> **Exercise requirements**:
Copy the lines below verbatim. Begin with the first and end with the line containing "c_params : string".

> **Data supplied**:
○ ○ ○
(* ===== verification/Auth.v ===== *)
(** Auth: internal/handler/authz.go and authctx.go.  Token checks, role gates
    and the resolution of the tenant, the branch and the acting user.

    Verification of a JSON web token (golang-jwt) is a parameter, [jwt_parse]:
    the claims of a token whose signature the secret validates. *)

From S2P Require Import Prelude GoLib Schema World.
Local Open Scope string_scope.
Local Open Scope Z_scope.

(** A string claim of the wrong type, or absent, is None; roles is None when the
    claim is not an array, and an element that is not a string is None. *)
Record Claims := {
  cl_sub : option string; cl_hotel_id : option string; cl_branch_id : option string;
  cl_roles : option (list (option string)); cl_platform_admin : option bool }.

Class Jwt := jwt_parse : string -> string -> option Claims.

(** What a handler reads of its *fiber.Ctx: headers, cookie, route parameters,
    query values, and the Locals the middleware stored. *)
Record Ctx := {
  c_authorization : string; c_session_cookie : string; c_branch_header : string;
  c_params : string -> string; c_query : string -> string;
  c_user_id : option string; c_hotel_id : option string; c_branch_id : option string }.

Section Auth.
Context {env : Env} {jwt : Jwt}.

Definition authTokenFromRequest (c : Ctx) : string :=
  let authHeader := c_authorization c in
  let tokenString := TrimSpace (if HasPrefix authHeader "Bearer " then drop_str 7 authHeader else authHeader) in
  if (tokenString !=s "") && (tokenString !=s authHeader) then tokenString
  else TrimSpace (c_session_cookie c).

Definition jwtClaimsFromRequest (c : Ctx) (secret : string) : option Claims :=
  let tokenString := authTokenFromRequest c in
  if (tokenString =s "") || (secret =s "") then None else jwt_parse tokenString secret.

(** The gate's verdict: None to proceed, or the response it has written. *)
Definition requireAuthenticatedRequest (c : Ctx) (secret : string) : option (Z * string) :=
  match jwtClaimsFromRequest c secret with
  | None => Some (401, "authentication is required")
  | Some _ => None
  end.

Definition requireAnyRoleFromToken (c : Ctx) (secret : string) (allowed : list string) : option (Z * string) :=
  match jwtClaimsFromRequest c secret with
  | None => Some (401, "authentication is required")
  | Some claims =>
      match cl_roles claims with
      | None => Some (403, "required role is missing")
      | Some rawRoles =>
          if existsb (fun rr => existsb (String.eqb (opt_str rr)) allowed) rawRoles then None
          else Some (403, "access denied")
      end
  end.

(** if !gate(c) { return nil } *)
Definition guard {B} (verdict : option (Z * string)) : M (Resp B) unit :=
  match verdict with None => mret tt | Some (status, msg) => throw (RespError status msg) end.

Definition present (o : option string) : bool := TrimSpace (opt_str o) !=s "".

(** baseHandler.hotelID *)
Definition hotelID (secret : string) (c : Ctx) : uuid :=
  match jwtClaimsFromRequest c secret with
  | Some claims =>
      if present (cl_hotel_id claims)
      then default DemoHotelID (uuid_parse (TrimSpace (opt_str (cl_hotel_id claims))))
      else DemoHotelID
  | None => DemoHotelID
  end.

Definition tenantHotelID (c : Ctx) : uuid :=
  if present (c_hotel_id c) then default DemoHotelID (uuid_parse (TrimSpace (opt_str (c_hotel_id c))))
  else DemoHotelID.

Definition branchID (c : Ctx) : option uuid :=
  let hdr := TrimSpace (c_branch_header c) in
  let raw := if hdr =s "" then TrimSpace (opt_str (c_branch_id c)) else hdr in
  if raw =s "" then None else uuid_parse raw.

(** baseHandler.userID *)
Definition userID (secret : string) (c : Ctx) : option uuid :=
  match jwtClaimsFromRequest c secret with
  | Some claims => if present (cl_sub claims) then uuid_parse (TrimSpace (opt_str (cl_sub claims))) else None
  | None => None
  end.

Definition isPlatformAdmin (secret : string) (c : Ctx) : bool :=
  match jwtClaimsFromRequest c secret with
  | None => false
  | Some claims =>
      bool_decide (cl_platform_admin claims = Some true)
      || existsb (fun rr => (opt_str rr =s "platform_admin") || (opt_str rr =s "super_admin"))
           (default [] (cl_roles claims))
  end.

(** The middleware: the refusal, or the context the next handler sees. *)
Definition authGate (secret : string) (c : Ctx) : (Z * string) + Ctx :=
  match jwtClaimsFromRequest c secret with
  | None => inl (401, "authentication is required")
  | Some claims =>
      let put (claim : option string) (local : option string) :=
        if present claim then Some (opt_str claim) else local in
      inr (c <| c_user_id ::= put (cl_sub claims) |>
             <| c_hotel_id ::= put (cl_hotel_id claims) |>
             <| c_branch_id ::= put (cl_branch_id claims) |>)
  end.

Definition roleGate (secret : string) (allowed : list string) (c : Ctx) : (Z * string) + Ctx :=
  match requireAnyRoleFromToken c secret allowed with Some refusal => inl refusal | None => inr c end.

(** reservation_handler.go: the staff member acting, for attribution. *)
Definition actorUserID (c : Ctx) : option uuid :=
  if present (c_user_id c) then uuid_parse (TrimSpace (opt_str (c_user_id c))) else None.

(** *** A gate decides by the roles alone, and a refusal stops the handler *)

Lemma gate_refuses c secret allowed :
  requireAnyRoleFromToken c secret allowed = None <->
  exists claims roles r, jwtClaimsFromRequest c secret = Some claims /\ cl_roles claims = Some roles
    /\ In r roles /\ In (opt_str r) allowed.
Proof.
  unfold requireAnyRoleFromToken. split.
  - destruct (jwtClaimsFromRequest c secret) as [claims|]; [|discriminate].
    destruct (cl_roles claims) as [roles|] eqn:Er; [|discriminate].
    destruct (existsb _ roles) eqn:E; [|discriminate]. intros _.
    apply existsb_exists in E as (r & Hr & Ha). apply existsb_exists in Ha as (a & Ha & Eq%String.eqb_eq).
    exists claims, roles, r. subst a. auto.
  - intros (claims & roles & r & -> & -> & Hr & Ha).
    assert (E : existsb (fun rr => existsb (String.eqb (opt_str rr)) allowed) roles = true).
    { apply existsb_exists. exists r. split; [exact Hr|]. apply existsb_exists.
      exists (opt_str r). split; [exact Ha | apply String.eqb_refl]. }
    now rewrite E.
Qed.

Lemma guard_stops {B} verdict s m (k : unit -> M (Resp B) (Resp B)) w :
  verdict = Some (s, m) -> (u ← guard verdict; k u) w = (inl (RespError s m), w).
Proof. intros ->. reflexivity. Qed.

Lemma guard_passes {B} (k : unit -> M (Resp B) (Resp B)) w :
  (u ← guard None; k u) w = k tt w.
Proof. reflexivity. Qed.
End Auth.

Lemma stable_guard {env : Env} P {B} v : stable P (guard v : M (Resp B) unit).
Proof. destruct v as [[? ?]|]; [apply stable_throw | apply stable_ret]. Qed.
Lemma inert_guard {env : Env} c {B} v : inert c (guard v : M (Resp B) unit).
Proof. destruct v as [[? ?]|]; [apply inert_throw | apply inert_ret]. Qed.
#[export] Hint Resolve stable_guard inert_guard : keeps.

(** The tenant a gated route resolves from the Locals that authGate stored
    is the tenant baseHandler.hotelID resolves from the token itself, so the two
    kinds of handler never disagree on whose data a request may touch. *)
Theorem tenant_resolution_agrees (env : Env) (jwt : Jwt) secret c c'
  (Hfresh : c_hotel_id c = None) (Hgate : authGate secret c = inr c') :
  tenantHotelID c' = hotelID secret c'.
Proof.
  unfold authGate in Hgate. destruct (jwtClaimsFromRequest c secret) as [claims|] eqn:E; [|discriminate].
  injection Hgate as <-. unfold hotelID.
  assert (Hsame : jwtClaimsFromRequest (c <| c_user_id ::= fun local => if present (cl_sub claims) then Some (opt_str (cl_sub claims)) else local |>
               <| c_hotel_id ::= fun local => if present (cl_hotel_id claims) then Some (opt_str (cl_hotel_id claims)) else local |>
               <| c_branch_id ::= fun local => if present (cl_branch_id claims) then Some (opt_str (cl_branch_id claims)) else local |>) secret
             = jwtClaimsFromRequest c secret) by reflexivity.
  rewrite Hsame, E. unfold tenantHotelID. cbn. rewrite Hfresh.
  destruct (present (cl_hotel_id claims)) eqn:Ep; [|reflexivity].
  assert (Hp : present (Some (opt_str (cl_hotel_id claims))) = true) by exact Ep.
  rewrite Hp. reflexivity.
Qed.

(** Tokens of the form role@hotel, for concrete requests. *)
Definition demo_jwt : Jwt := fun token _ =>
  match String.index 0 "@" token with
  | Some n => Some {| cl_sub := Some "7"; cl_hotel_id := nullif (drop_str (S n) token); cl_branch_id := None;
                      cl_roles := Some [Some (take_str n token)]; cl_platform_admin := None |}
  | None => None
  end.
Definition demo_request (token id : string) : Ctx :=
  {| c_authorization := "Bearer " ++ token; c_session_cookie := ""; c_branch_header := "";
     c_params := fun k => if k =s "id" then id else ""; c_query := fun _ => "";
     c_user_id := None; c_hotel_id := None; c_branch_id := None |}.

Lemma tenant_resolution_agrees_witness :
  exists c', authGate (jwt := demo_jwt) "secret" (demo_request "receptionist@42" "9") = inr c'
             /\ tenantHotelID (env := calm) c' = hotelID (env := calm) (jwt := demo_jwt) "secret" c'
             /\ tenantHotelID (env := calm) c' = 42%N.
Proof.
  eexists. split; [reflexivity|]. split; [|reflexivity].
  apply (tenant_resolution_agrees calm demo_jwt "secret" (demo_request "receptionist@42" "9")); reflexivity.
Defined.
○ ○ ○
> **Task solution**:
(* ===== verification/Auth.v ===== *)
(** Auth: internal/handler/authz.go and authctx.go.  Token checks, role gates
    and the resolution of the tenant, the branch and the acting user.

    Verification of a JSON web token (golang-jwt) is a parameter, [jwt_parse]:
    the claims of a token whose signature the secret validates. *)

From S2P Require Import Prelude GoLib Schema World.
Local Open Scope string_scope.
Local Open Scope Z_scope.

(** A string claim of the wrong type, or absent, is None; roles is None when the
    claim is not an array, and an element that is not a string is None. *)
Record Claims := {
  cl_sub : option string; cl_hotel_id : option string; cl_branch_id : option string;
  cl_roles : option (list (option string)); cl_platform_admin : option bool }.

Class Jwt := jwt_parse : string -> string -> option Claims.

(** What a handler reads of its *fiber.Ctx: headers, cookie, route parameters,
    query values, and the Locals the middleware stored. *)
Record Ctx := {
  c_authorization : string; c_session_cookie : string; c_branch_header : string;
  c_params : string -> string; c_query : string -> string;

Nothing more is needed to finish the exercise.